== Data provided ==
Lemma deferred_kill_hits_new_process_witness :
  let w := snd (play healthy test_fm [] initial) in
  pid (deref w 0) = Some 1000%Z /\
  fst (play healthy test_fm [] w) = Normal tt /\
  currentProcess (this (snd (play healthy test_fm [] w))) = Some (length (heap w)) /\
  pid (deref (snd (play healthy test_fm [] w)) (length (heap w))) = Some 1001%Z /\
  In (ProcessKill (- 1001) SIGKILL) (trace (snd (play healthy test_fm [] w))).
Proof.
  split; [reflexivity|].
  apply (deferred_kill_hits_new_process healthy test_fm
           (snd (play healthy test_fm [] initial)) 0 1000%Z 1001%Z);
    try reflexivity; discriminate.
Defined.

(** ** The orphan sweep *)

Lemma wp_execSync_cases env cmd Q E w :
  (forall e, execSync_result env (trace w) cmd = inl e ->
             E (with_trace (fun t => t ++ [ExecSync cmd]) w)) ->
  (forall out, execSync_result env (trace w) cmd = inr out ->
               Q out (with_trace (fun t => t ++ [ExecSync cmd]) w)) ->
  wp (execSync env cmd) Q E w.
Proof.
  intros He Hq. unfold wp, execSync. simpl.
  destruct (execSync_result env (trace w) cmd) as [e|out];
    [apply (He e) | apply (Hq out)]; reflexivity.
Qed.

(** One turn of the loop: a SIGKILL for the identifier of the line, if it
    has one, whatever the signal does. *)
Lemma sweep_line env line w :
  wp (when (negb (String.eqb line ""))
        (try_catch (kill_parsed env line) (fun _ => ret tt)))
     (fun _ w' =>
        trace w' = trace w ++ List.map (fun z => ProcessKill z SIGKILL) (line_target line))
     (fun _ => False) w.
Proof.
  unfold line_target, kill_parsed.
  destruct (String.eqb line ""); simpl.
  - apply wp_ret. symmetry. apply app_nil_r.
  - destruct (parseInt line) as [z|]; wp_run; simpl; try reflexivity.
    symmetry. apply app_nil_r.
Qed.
===
== Data provided ==
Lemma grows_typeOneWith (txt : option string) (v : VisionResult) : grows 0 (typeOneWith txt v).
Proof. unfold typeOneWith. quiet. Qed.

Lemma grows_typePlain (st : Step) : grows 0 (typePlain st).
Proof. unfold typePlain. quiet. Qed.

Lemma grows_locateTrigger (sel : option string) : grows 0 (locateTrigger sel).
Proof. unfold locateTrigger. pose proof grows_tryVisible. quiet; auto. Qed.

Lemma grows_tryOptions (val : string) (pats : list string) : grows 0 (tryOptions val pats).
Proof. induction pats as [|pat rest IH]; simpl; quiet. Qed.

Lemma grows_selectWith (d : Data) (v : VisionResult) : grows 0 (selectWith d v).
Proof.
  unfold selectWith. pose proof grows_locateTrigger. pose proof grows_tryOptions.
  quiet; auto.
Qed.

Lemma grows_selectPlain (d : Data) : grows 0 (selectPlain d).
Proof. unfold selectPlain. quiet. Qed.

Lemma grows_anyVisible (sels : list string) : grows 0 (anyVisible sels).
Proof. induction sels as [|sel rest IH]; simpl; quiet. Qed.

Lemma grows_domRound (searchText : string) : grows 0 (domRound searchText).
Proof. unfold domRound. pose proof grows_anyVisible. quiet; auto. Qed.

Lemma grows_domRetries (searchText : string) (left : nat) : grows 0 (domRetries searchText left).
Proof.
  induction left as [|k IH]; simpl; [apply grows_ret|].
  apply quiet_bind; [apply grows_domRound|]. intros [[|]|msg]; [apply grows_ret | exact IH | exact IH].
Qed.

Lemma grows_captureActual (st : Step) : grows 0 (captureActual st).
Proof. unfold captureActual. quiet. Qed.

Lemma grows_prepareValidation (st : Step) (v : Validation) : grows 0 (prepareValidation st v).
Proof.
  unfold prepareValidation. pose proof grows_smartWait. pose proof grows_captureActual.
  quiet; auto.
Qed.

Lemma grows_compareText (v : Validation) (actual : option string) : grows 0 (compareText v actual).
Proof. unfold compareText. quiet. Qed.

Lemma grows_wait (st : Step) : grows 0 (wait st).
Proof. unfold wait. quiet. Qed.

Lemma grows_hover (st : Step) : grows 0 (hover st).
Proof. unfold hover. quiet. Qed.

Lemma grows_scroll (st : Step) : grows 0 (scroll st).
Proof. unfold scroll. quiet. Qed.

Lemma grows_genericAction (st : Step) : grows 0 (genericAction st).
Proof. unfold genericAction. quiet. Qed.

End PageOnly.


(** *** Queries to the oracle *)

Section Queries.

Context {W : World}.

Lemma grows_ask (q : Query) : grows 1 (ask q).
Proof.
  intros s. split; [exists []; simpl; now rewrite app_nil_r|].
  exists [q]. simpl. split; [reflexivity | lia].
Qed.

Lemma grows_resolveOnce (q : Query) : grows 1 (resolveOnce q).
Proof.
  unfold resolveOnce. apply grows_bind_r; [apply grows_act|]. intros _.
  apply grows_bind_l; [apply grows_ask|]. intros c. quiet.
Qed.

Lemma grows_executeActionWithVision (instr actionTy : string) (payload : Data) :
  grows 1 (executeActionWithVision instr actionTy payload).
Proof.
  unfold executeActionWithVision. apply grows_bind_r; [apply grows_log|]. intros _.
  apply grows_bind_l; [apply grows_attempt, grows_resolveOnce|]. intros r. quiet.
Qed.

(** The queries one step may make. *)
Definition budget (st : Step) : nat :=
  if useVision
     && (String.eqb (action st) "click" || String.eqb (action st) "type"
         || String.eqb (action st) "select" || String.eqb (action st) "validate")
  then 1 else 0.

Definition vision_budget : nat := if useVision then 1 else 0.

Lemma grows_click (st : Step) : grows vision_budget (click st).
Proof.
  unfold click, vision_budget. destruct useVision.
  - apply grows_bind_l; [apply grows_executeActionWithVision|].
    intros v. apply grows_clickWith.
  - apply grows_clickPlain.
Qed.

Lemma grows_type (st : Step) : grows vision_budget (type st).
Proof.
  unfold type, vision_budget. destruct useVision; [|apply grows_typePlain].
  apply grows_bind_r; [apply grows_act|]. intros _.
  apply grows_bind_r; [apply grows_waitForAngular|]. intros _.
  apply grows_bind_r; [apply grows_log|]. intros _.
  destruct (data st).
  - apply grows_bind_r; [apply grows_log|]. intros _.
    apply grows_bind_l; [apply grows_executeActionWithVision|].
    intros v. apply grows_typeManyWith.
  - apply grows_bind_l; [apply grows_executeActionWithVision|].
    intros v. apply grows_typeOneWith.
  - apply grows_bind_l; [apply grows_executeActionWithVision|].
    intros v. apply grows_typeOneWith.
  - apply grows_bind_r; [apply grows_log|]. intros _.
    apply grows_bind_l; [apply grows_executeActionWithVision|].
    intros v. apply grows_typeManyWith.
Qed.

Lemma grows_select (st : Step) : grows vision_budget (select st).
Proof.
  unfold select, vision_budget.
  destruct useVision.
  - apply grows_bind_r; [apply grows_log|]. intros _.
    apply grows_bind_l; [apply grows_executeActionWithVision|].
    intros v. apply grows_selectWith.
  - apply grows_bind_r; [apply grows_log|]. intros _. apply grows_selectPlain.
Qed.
===
Directions for this task: Once the line with "(String.eqb (action st)" is found in the records above, print exactly that line and every line after it through the line with "Definition vision_budget : nat".

Your response:
     && (String.eqb (action st) "click" || String.eqb (action st) "type"
         || String.eqb (action st) "select" || String.eqb (action st) "validate")
  then 1 else 0.

Definition vision_budget : nat := if useVision then 1 else 0.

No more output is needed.